EXERCISE =
Show every line of the data that contains the string "only".

DATA FOR REVIEW =

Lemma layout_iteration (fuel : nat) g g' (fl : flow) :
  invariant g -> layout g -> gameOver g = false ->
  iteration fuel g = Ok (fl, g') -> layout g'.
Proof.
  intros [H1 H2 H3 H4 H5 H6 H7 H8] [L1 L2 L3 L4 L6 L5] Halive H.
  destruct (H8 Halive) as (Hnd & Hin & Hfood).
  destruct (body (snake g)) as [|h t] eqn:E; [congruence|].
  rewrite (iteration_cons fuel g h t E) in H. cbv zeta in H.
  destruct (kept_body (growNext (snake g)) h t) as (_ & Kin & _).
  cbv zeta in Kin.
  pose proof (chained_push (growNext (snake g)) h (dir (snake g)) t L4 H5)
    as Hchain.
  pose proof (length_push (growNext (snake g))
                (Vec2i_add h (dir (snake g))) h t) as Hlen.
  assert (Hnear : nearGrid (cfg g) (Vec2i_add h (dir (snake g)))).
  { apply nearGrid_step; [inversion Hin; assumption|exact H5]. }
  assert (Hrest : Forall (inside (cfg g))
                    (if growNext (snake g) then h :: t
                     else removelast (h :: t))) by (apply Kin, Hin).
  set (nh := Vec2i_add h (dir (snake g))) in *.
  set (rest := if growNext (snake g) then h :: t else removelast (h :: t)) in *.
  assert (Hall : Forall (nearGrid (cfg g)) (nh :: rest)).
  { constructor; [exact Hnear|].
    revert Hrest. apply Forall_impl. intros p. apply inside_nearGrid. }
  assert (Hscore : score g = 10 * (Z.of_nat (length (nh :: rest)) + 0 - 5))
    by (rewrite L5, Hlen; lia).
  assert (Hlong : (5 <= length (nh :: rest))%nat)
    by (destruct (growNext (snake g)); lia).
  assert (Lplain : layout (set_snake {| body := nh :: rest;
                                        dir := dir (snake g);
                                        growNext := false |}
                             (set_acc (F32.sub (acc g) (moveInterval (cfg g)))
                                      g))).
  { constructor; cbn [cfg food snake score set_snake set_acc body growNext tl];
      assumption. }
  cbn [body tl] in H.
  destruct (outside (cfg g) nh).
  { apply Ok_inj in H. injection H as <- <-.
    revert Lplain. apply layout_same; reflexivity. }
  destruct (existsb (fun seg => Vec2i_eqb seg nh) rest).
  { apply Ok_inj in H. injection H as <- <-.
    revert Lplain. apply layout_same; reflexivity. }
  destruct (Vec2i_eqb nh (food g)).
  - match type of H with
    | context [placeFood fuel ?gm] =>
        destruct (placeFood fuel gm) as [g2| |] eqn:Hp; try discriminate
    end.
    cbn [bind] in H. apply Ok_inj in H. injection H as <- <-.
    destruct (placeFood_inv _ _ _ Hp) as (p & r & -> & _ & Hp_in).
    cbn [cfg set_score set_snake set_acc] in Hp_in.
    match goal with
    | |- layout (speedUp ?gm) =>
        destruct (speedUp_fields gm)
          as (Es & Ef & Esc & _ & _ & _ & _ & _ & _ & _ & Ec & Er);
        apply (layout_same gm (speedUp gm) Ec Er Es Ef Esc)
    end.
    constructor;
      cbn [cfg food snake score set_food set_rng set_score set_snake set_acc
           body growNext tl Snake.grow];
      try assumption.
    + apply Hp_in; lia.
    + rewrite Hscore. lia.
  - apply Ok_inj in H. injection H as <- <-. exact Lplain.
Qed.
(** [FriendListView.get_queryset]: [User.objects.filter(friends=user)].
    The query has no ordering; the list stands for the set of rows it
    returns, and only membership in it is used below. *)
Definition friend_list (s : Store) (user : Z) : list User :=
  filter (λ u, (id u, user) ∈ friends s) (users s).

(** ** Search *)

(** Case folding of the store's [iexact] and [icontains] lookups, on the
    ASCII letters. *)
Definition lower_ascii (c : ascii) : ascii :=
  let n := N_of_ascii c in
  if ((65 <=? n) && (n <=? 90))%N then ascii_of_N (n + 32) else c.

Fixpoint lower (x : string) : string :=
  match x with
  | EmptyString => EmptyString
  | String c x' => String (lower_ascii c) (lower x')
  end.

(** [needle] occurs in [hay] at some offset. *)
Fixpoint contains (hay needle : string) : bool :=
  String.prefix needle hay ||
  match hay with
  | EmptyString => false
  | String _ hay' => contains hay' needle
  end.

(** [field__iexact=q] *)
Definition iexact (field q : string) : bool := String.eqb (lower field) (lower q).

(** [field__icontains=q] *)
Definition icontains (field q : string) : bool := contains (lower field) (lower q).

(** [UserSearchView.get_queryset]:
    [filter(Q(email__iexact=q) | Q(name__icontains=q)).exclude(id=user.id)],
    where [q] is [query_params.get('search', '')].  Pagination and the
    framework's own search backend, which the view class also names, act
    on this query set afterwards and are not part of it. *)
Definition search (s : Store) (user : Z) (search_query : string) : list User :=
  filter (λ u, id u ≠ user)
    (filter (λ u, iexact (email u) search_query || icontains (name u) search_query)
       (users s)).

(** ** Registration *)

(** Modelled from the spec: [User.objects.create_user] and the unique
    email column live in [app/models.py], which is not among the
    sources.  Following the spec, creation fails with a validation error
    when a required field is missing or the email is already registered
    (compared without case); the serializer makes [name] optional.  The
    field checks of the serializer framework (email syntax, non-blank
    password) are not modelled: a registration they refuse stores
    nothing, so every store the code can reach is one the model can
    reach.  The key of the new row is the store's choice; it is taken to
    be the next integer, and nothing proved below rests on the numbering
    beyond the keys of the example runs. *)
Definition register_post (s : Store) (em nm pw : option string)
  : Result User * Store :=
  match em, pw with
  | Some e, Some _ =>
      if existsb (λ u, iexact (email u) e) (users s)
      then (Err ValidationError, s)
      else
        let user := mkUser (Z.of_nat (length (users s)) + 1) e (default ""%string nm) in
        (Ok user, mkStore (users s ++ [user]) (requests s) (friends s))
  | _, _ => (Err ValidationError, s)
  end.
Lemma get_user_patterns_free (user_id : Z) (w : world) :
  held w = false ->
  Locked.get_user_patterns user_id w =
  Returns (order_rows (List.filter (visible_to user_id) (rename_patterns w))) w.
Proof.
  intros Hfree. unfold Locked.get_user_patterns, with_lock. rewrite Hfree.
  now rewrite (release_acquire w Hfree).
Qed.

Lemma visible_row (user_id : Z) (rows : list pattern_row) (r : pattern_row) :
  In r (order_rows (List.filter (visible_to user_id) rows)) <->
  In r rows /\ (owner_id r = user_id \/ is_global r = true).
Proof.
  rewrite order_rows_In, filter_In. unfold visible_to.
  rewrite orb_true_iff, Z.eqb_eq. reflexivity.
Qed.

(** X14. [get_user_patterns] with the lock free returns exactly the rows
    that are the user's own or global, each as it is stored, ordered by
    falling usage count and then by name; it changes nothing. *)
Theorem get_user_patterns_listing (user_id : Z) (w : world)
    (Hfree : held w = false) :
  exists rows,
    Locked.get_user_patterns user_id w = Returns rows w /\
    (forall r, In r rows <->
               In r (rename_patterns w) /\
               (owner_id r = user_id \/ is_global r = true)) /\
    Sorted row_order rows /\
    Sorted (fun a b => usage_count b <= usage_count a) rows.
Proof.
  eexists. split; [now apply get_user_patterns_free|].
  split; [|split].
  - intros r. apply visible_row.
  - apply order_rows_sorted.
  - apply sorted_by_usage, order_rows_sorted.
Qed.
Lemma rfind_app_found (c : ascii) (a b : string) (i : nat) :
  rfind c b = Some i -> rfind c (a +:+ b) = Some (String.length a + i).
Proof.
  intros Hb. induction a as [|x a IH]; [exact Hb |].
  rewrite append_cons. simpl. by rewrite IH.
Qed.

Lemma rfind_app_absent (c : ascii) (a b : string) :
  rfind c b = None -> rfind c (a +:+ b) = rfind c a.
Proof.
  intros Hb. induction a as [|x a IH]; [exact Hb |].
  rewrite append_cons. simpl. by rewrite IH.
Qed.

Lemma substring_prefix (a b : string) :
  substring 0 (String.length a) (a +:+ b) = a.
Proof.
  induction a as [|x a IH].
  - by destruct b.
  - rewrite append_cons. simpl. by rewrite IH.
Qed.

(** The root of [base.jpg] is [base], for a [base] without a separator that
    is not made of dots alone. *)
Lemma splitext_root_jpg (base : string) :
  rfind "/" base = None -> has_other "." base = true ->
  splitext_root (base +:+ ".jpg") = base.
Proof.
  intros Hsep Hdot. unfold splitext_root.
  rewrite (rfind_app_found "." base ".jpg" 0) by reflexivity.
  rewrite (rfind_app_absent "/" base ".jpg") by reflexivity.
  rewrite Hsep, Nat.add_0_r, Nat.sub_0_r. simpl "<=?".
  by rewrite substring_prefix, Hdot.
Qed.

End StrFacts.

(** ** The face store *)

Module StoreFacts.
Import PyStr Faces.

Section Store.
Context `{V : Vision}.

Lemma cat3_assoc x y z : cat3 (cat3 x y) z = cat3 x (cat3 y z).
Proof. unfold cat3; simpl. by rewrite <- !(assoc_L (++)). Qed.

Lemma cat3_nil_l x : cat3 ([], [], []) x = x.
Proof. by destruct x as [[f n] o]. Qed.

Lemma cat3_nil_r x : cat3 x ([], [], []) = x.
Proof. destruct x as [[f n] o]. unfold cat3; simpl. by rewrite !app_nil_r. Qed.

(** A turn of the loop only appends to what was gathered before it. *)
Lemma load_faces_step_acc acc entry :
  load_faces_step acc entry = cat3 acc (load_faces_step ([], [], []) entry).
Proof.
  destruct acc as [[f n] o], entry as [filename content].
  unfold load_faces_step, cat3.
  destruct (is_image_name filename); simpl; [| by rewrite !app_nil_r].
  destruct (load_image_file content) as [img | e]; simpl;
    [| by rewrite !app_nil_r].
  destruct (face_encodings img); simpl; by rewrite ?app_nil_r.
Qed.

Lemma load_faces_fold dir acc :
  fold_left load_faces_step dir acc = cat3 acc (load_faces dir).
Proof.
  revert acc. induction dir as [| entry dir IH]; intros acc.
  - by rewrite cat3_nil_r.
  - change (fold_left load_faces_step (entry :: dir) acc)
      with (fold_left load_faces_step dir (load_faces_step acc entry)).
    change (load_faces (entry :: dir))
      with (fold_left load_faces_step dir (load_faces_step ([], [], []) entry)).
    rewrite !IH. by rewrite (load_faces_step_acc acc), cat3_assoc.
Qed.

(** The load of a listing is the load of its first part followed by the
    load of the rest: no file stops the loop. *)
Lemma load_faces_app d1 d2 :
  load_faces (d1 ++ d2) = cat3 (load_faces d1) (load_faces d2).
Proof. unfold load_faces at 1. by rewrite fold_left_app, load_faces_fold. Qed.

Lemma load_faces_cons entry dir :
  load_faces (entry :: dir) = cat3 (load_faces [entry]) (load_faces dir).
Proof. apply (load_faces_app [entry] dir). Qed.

RESULT OF THE EXERCISE =
    returns, and only membership in it is used below. *)
(** A turn of the loop only appends to what was gathered before it. *)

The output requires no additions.